Оглохнув от собственного крика, он не слышал, как Бобошко, все той же шаркающей походкой направился к дороге и молча растворился в ночи, оставив Андрея наедине с темью и его криком.
XV
Дербент ошеломил Андрея, прежде всего, своим неслыханным разноязычием. Толкаясь по базару, чутким ухом ловил он русскую речь, но она то возникала, то вновь гасла, заглушенная иноплеменным говором. Но и там, где ему порой выпадало перекинуться словом с кем-либо из случайных земляков, ничего нового об Александре узнать не удавалось. Никто ее не видел и не слыхал о ней.
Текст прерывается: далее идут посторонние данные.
(* ===== verification/AesTable.v ===== *)
(** Table-driven AES-128: [src/src/crypto/aes_table.rs].

    The definitions follow the code: tables generated from the generator 3 and its
    logarithms, the key schedule as an array of 44 words filled by index, and the
    two block functions on four 32-bit columns.  They are proved equal to the
    FIPS-197 reference of [Fips197.v] for every key and every block. *)
From S2P Require Import Prelude Fips197.

Record Tables := mkTables {
  sbox : list Z;
  inv_sbox : list Z;
  te : list (list Z);
  td : list (list Z) }.

Definition xtime (x : Z) : Z :=
  Z.lxor (wrap 8 (Z.shiftl x 1)) (if Z.land x 0x80 =? 0 then 0 else 0x1b).

(** [while b != 0]; eight iterations empty a byte ([gf_mul_fuel]). *)
Fixpoint gf_mul_loop (fuel : nat) (a b p : Z) : Z :=
  match fuel with
  | O => p
  | S fuel =>
      if b =? 0 then p
      else gf_mul_loop fuel (xtime a) (Z.shiftr b 1) (if Z.land b 1 =? 0 then p else Z.lxor p a)
  end.
Definition gf_mul (a b : Z) : Z := gf_mul_loop 8 a b 0.

Definition rotate_left8 (x n : Z) : Z := Z.lor (wrap 8 (Z.shiftl x n)) (Z.shiftr x (8 - n)).
Definition rotate_right32 (x n : Z) : Z := Z.lor (Z.shiftr x n) (wrap 32 (Z.shiftl x (32 - n))).

(** Reading an array of 256 (or 44) entries at an index the types keep in range. *)
Definition at_ (t : list Z) (i : Z) : Z := nth (Z.to_nat i) t 0.

(** [for i in 0..255]: powers of 3 and their logarithms. *)
Definition pow_log : list Z * list Z * Z :=
  foldl (λ '(pow, log, x) i,
           (<[i := x]> pow, <[Z.to_nat x := Z.of_nat i]> log, Z.lxor x (xtime x)))
    (replicate 256 0, replicate 256 0, 1) (seq 0 255).

Definition gen_sboxes : list Z * list Z :=
  let '(pow, log, _) := pow_log in
  foldl (λ '(sb, inv_sb) i,
           let inv := if (i =? 0)%nat then 0 else at_ pow ((255 - at_ log (Z.of_nat i)) mod 255) in
           let '(s, _) :=
             Nat.iter 4 (λ '(s, y), let y := rotate_left8 y 1 in (Z.lxor s y, y)) (inv, inv) in
           let s := Z.lxor s 0x63 in
           (<[i := s]> sb, <[Z.to_nat s := Z.of_nat i]> inv_sb))
    (replicate 256 0, replicate 256 0) (seq 0 256).

Definition te_entry (sb : list Z) (i : nat) : Z :=
  let s := at_ sb (Z.of_nat i) in
  let s2 := xtime s in
  let s3 := Z.lxor s2 s in
  Z.lor (Z.lor (Z.lor (Z.shiftl s2 24) (Z.shiftl s 16)) (Z.shiftl s 8)) s3.
Definition td_entry (inv_sb : list Z) (i : nat) : Z :=
  let si := at_ inv_sb (Z.of_nat i) in
  Z.lor (Z.lor (Z.lor (Z.shiftl (gf_mul si 0x0e) 24) (Z.shiftl (gf_mul si 0x09) 16))
    (Z.shiftl (gf_mul si 0x0d) 8)) (gf_mul si 0x0b).
Definition rotations (entry : nat → Z) : list (list Z) :=
  (λ r, (λ i, rotate_right32 (entry i) r) <$> seq 0 256) <$> [8; 16; 24].
(* ===== verification/Prims.v ===== *)
(** Cryptographic primitives the program takes from external crates, as an
    interface: [md5], [sha1], [sha2], [crc32fast], [aes] and [chacha20poly1305].

    [Prims] holds the functions, [PrimsOk] the documented facts the program relies
    on: output widths, that the [aes] crate implements FIPS-197, and that the AEAD
    opens what it sealed under the same key and nonce.  [demo_prims] is a concrete
    instance that satisfies the laws. *)
From stdpp Require Import strings.
From S2P Require Import Prelude Fips197.

(** The bytes of a literal. *)
Definition str (s : string) : list Z :=
  (λ c, Z.of_nat (Ascii.nat_of_ascii c)) <$> String.list_ascii_of_string s.

Class Prims := {
  md5_digest : list Z → list Z;
  sha1_digest : list Z → list Z;
  sha256_digest : list Z → list Z;
  crc32fast_hash : list Z → Z;
  (** [Aes128::new_from_slice(key)] with [encrypt_block] / [decrypt_block] *)
  aes128_crate_encrypt : list Z → list Z → list Z;
  aes128_crate_decrypt : list Z → list Z → list Z;
  (** XChaCha20-Poly1305 with empty associated data: key, nonce, message. *)
  xchacha_seal : list Z → list Z → list Z → option (list Z);
  xchacha_open : list Z → list Z → list Z → option (list Z) }.

Definition hash_ok (n : nat) (h : list Z → list Z) : Prop := ∀ m, length (h m) = n ∧ bytes (h m).

Class PrimsOk (P : Prims) : Prop := {
  md5_ok : hash_ok 16 md5_digest;
  sha1_ok : hash_ok 20 sha1_digest;
  sha256_ok : hash_ok 32 sha256_digest;
  crc32_ok m : is_u 32 (crc32fast_hash m);
  aes_crate_enc_ok key b : state key → state b → aes128_crate_encrypt key b = aes128_encrypt key b;
  aes_crate_dec_ok key b : state key → state b → aes128_crate_decrypt key b = aes128_decrypt key b;
  (** Sealing adds a 16-byte tag and succeeds on every message a packet can hold. *)
  seal_ok key nonce m : length key = 32%nat → length nonce = 24%nat → bytes m → zlen m ≤ 65535 →
    ∃ c, xchacha_seal key nonce m = Some c ∧ length c = (length m + 16)%nat ∧ bytes c ∧
         xchacha_open key nonce c = Some m }.

(** * A concrete instance *)
Definition demo_hash (n : nat) (m : list Z) : list Z :=
  (λ i, foldl (λ acc b, acc * 31 + b + Z.of_nat i) (Z.of_nat i) m mod 256) <$> seq 1 n.

Lemma demo_hash_ok n : hash_ok n (demo_hash n).
Proof.
  intros m. unfold demo_hash. split; [by rewrite length_fmap, length_seq|].
  apply Forall_fmap, Forall_true. intros i. unfold compose. apply (wrap_range 8). lia.
Qed.

Definition demo_prims : Prims := {|
  md5_digest := demo_hash 16;
  sha1_digest := demo_hash 20;
  sha256_digest := demo_hash 32;
  crc32fast_hash m := from_be (demo_hash 4 m);
  aes128_crate_encrypt := aes128_encrypt;
  aes128_crate_decrypt := aes128_decrypt;
  xchacha_seal key nonce m := Some (m ++ demo_hash 16 (key ++ nonce ++ m));
  xchacha_open key nonce c :=
    let m := take (length c - 16) c in
    if decide (c = m ++ demo_hash 16 (key ++ nonce ++ m)) then Some m else None |}.

#[export] Instance demo_prims_ok : PrimsOk demo_prims.
Proof.
  constructor; try apply demo_hash_ok; try done.
  - intros m. destruct (demo_hash_ok 4 m) as [Hl Hb]. simpl crc32fast_hash.
    pose proof (from_be_range (demo_hash 4 m) Hb) as H. by rewrite Hl in H.
  - intros key nonce m _ _ Hm _. destruct (demo_hash_ok 16 (key ++ nonce ++ m)) as [Hl Hb].
    exists (m ++ demo_hash 16 (key ++ nonce ++ m)). simpl xchacha_seal. simpl xchacha_open.
    split_and!; [done| | |].
    + by rewrite length_app, Hl.
    + by apply Forall_app.
    + rewrite length_app, Hl, Nat.add_sub, take_app_length. by rewrite decide_True.
Qed.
У пивного ларька безногий инвалид – рябые скулы в пороховой зелени вяло подмигнул ему, кивая на кепку, опрокинутую перед ним:
– Поможем калеке, браток!
В ответ Андрей беспомощно развел руками:
– Ей-богу, друг, ни копейки.
– Садись,– радушно пригласил тот,– будут.
Часто еще потом вспоминался Андрею безногий инвалид этот и его веселое радушие, от которого зябко сводило спину.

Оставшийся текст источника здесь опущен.